Dataset entries >>
(* ===== verification/BlockSpec.v ===== *)
(** block.go: readers keep a block open and closing waits for them; deleting from a
    block hides exactly the samples of the matching series in the range, in memory and
    in the files, as long as no range deleted before strictly contains the new one. *)
From S2P Require Import Prelude Bits Varint EncBuf Order Labels Tombstones Postings PostingsSpec MemPostings XorChunk Chunks Buffer SeriesIter Querier Head Plan Db Compaction CompactSpec IndexFile Blocks.
#[local] Open Scope list_scope.
#[local] Open Scope Z_scope.

(** * Old intervals added to a new one *)

(** An interval of the result ends with [n], or reaches down from an old one. *)
Lemma add_elem acc n x :
  interior n -> ordered acc -> x ∈ add acc n -> (exists y, y ∈ acc /\ Mint x <= Mint y /\ Maxt y = Maxt x) \/ Maxt x = Maxt n.
Proof.
  intros Hn. induction acc as [|r l IH]; intros Ho Hx.
  { cbn in Hx. apply list_elem_of_singleton in Hx as ->. by right. }
  assert (Hsame : x ∈ r :: l -> (exists y, y ∈ r :: l /\ Mint x <= Mint y /\ Maxt y = Maxt x) \/ Maxt x = Maxt n) by (intros ?; left; by exists x).
  destruct (add_cons r l n Hn Ho) as [(? & E)|[(? & ? & E)|[(? & ? & E)|(? & E)]]]; rewrite E in Hx.
  - destruct Ho as (_ & Hlt & _). unfold extend_right in Hx.
    destruct (overlap_count n l) as [|j].
    + apply elem_of_cons in Hx as [->|Hx]; [|apply Hsame; by right]. destruct (Maxt r <? Maxt n); [by right|left; exists r; split_and!; [left|done..]].
    + apply elem_of_cons in Hx as [->|Hx].
      * destruct (l !! j) as [rj|] eqn:Ej.
        -- destruct (Maxt n <? Maxt rj); cbn [Mint Maxt].
           ++ left. exists rj. pose proof (list_elem_of_lookup_2 _ _ _ Ej) as Hin. rewrite Forall_forall in Hlt. specialize (Hlt _ Hin).
              split_and!; [by right| |done]. destruct (Maxt r <? Maxt n); cbn [Mint]; lia.
           ++ destruct (Maxt r <? Maxt n); [by right|left; exists r; split_and!; [left|done..]].
        -- destruct (Maxt r <? Maxt n); [by right|left; exists r; split_and!; [left|done..]].
      * apply Hsame. right. apply list_elem_of_lookup in Hx as [i Hi]. rewrite lookup_drop in Hi. by eapply list_elem_of_lookup_2.
  - apply elem_of_cons in Hx as [->|Hx]; [|apply Hsame; by right]. left. exists r. split_and!; [left|cbn; lia|done].
  - apply elem_of_cons in Hx as [->|Hx]; [by right|by apply Hsame].
  - apply elem_of_cons in Hx as [->|Hx]; [apply Hsame; left|]. destruct Ho as (_ & _ & Ho).
    destruct (IH Ho Hx) as [(y & Hy & ?)|?]; [left; exists y; split; [by right|done]|by right].
Qed.

(** None of the intervals strictly contains [n]. *)
Definition clear_of (n : Interval) (l : Intervals) : Prop := Forall (fun r => ~ (Mint r < Mint n /\ Maxt n < Maxt r)) l.

(** Intervals added in order to a list of which every interval contains [n] or ends
    before them. *)
Lemma add_all acc n l :
  ordered acc -> ordered l -> Forall interior l -> clear_of n l ->
  Forall (fun x => (Mint x <= Mint n /\ Maxt n <= Maxt x) \/ Forall (fun r => Maxt x < Mint r) l) acc ->
  ordered (foldl add acc l) /\ forall t, deleted (foldl add acc l) t = deleted acc t || deleted l t.
Proof.
  revert acc. induction l as [|r l IH]; intros acc Ha Hl Hi Hc Hx; cbn [foldl].
  { split; [done|]. intros t. by rewrite orb_false_r. }
  destruct Hl as (Hr & Hlt & Hl). apply Forall_cons in Hi as [Hri Hi], Hc as [Hrc Hc]. rewrite Forall_forall in Hx.
  assert (Ho : ordered (add acc r)).
  { apply add_ordered_aux; [done..|]. intros [_ (x & Hin & ? & ?)%Exists_exists]. pose proof (ordered_valid _ _ Ha Hin).
    destruct (Hx x Hin) as [?|Hb]; [by lia|]. apply Forall_inv in Hb. lia. }
  destruct (IH (add acc r)) as [Ho' Hd]; [done..| |].
  - apply Forall_forall. intros x Hin. destruct (add_elem acc r x Hri Ha Hin) as [(y & Hy & ? & <-)|E].
    + destruct (Hx y Hy) as [?|Hb]; [left; lia|right]. by apply Forall_inv_tail in Hb.
    + right. rewrite E. done.
  - split; [done|]. intros t. by rewrite Hd, add_union_aux, deleted_cons, orb_assoc.
Qed.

What you are asked to do >> Reproduce the records exactly as they appear.

Result of the task >>
(* ===== verification/BlockSpec.v ===== *)
(** block.go: readers keep a block open and closing waits for them; deleting from a
    block hides exactly the samples of the matching series in the range, in memory and
    in the files, as long as no range deleted before strictly contains the new one. *)
From S2P Require Import Prelude Bits Varint EncBuf Order Labels Tombstones Postings PostingsSpec MemPostings XorChunk Chunks Buffer SeriesIter Querier Head Plan Db Compaction CompactSpec IndexFile Blocks.
#[local] Open Scope list_scope.
#[local] Open Scope Z_scope.

(** * Old intervals added to a new one *)

(** An interval of the result ends with [n], or reaches down from an old one. *)
Lemma add_elem acc n x :
  interior n -> ordered acc -> x ∈ add acc n -> (exists y, y ∈ acc /\ Mint x <= Mint y /\ Maxt y = Maxt x) \/ Maxt x = Maxt n.
Proof.
  intros Hn. induction acc as [|r l IH]; intros Ho Hx.
  { cbn in Hx. apply list_elem_of_singleton in Hx as ->. by right. }
  assert (Hsame : x ∈ r :: l -> (exists y, y ∈ r :: l /\ Mint x <= Mint y /\ Maxt y = Maxt x) \/ Maxt x = Maxt n) by (intros ?; left; by exists x).
  destruct (add_cons r l n Hn Ho) as [(? & E)|[(? & ? & E)|[(? & ? & E)|(? & E)]]]; rewrite E in Hx.
  - destruct Ho as (_ & Hlt & _). unfold extend_right in Hx.
    destruct (overlap_count n l) as [|j].
    + apply elem_of_cons in Hx as [->|Hx]; [|apply Hsame; by right]. destruct (Maxt r <? Maxt n); [by right|left; exists r; split_and!; [left|done..]].
    + apply elem_of_cons in Hx as [->|Hx].
      * destruct (l !! j) as [rj|] eqn:Ej.
        -- destruct (Maxt n <? Maxt rj); cbn [Mint Maxt].
           ++ left. exists rj. pose proof (list_elem_of_lookup_2 _ _ _ Ej) as Hin. rewrite Forall_forall in Hlt. specialize (Hlt _ Hin).
              split_and!; [by right| |done]. destruct (Maxt r <? Maxt n); cbn [Mint]; lia.
           ++ destruct (Maxt r <? Maxt n); [by right|left; exists r; split_and!; [left|done..]].
        -- destruct (Maxt r <? Maxt n); [by right|left; exists r; split_and!; [left|done..]].
      * apply Hsame. right. apply list_elem_of_lookup in Hx as [i Hi]. rewrite lookup_drop in Hi. by eapply list_elem_of_lookup_2.
  - apply elem_of_cons in Hx as [->|Hx]; [|apply Hsame; by right]. left. exists r. split_and!; [left|cbn; lia|done].
  - apply elem_of_cons in Hx as [->|Hx]; [by right|by apply Hsame].
  - apply elem_of_cons in Hx as [->|Hx]; [apply Hsame; left|]. destruct Ho as (_ & _ & Ho).
    destruct (IH Ho Hx) as [(y & Hy & ?)|?]; [left; exists y; split; [by right|done]|by right].
Qed.

(** None of the intervals strictly contains [n]. *)
Definition clear_of (n : Interval) (l : Intervals) : Prop := Forall (fun r => ~ (Mint r < Mint n /\ Maxt n < Maxt r)) l.

(** Intervals added in order to a list of which every interval contains [n] or ends
    before them. *)
Lemma add_all acc n l :
  ordered acc -> ordered l -> Forall interior l -> clear_of n l ->
  Forall (fun x => (Mint x <= Mint n /\ Maxt n <= Maxt x) \/ Forall (fun r => Maxt x < Mint r) l) acc ->
  ordered (foldl add acc l) /\ forall t, deleted (foldl add acc l) t = deleted acc t || deleted l t.
Proof.
  revert acc. induction l as [|r l IH]; intros acc Ha Hl Hi Hc Hx; cbn [foldl].
  { split; [done|]. intros t. by rewrite orb_false_r. }
  destruct Hl as (Hr & Hlt & Hl). apply Forall_cons in Hi as [Hri Hi], Hc as [Hrc Hc]. rewrite Forall_forall in Hx.
  assert (Ho : ordered (add acc r)).
  { apply add_ordered_aux; [done..|]. intros [_ (x & Hin & ? & ?)%Exists_exists]. pose proof (ordered_valid _ _ Ha Hin).
    destruct (Hx x Hin) as [?|Hb]; [by lia|]. apply Forall_inv in Hb. lia. }
  destruct (IH (add acc r)) as [Ho' Hd]; [done..| |].
  - apply Forall_forall. intros x Hin. destruct (add_elem acc r x Hri Ha Hin) as [(y & Hy & ? & <-)|E].
    + destruct (Hx y Hy) as [?|Hb]; [left; lia|right]. by apply Forall_inv_tail in Hb.
    + right. rewrite E. done.
  - split; [done|]. intros t. by rewrite Hd, add_union_aux, deleted_cons, orb_assoc.
Qed.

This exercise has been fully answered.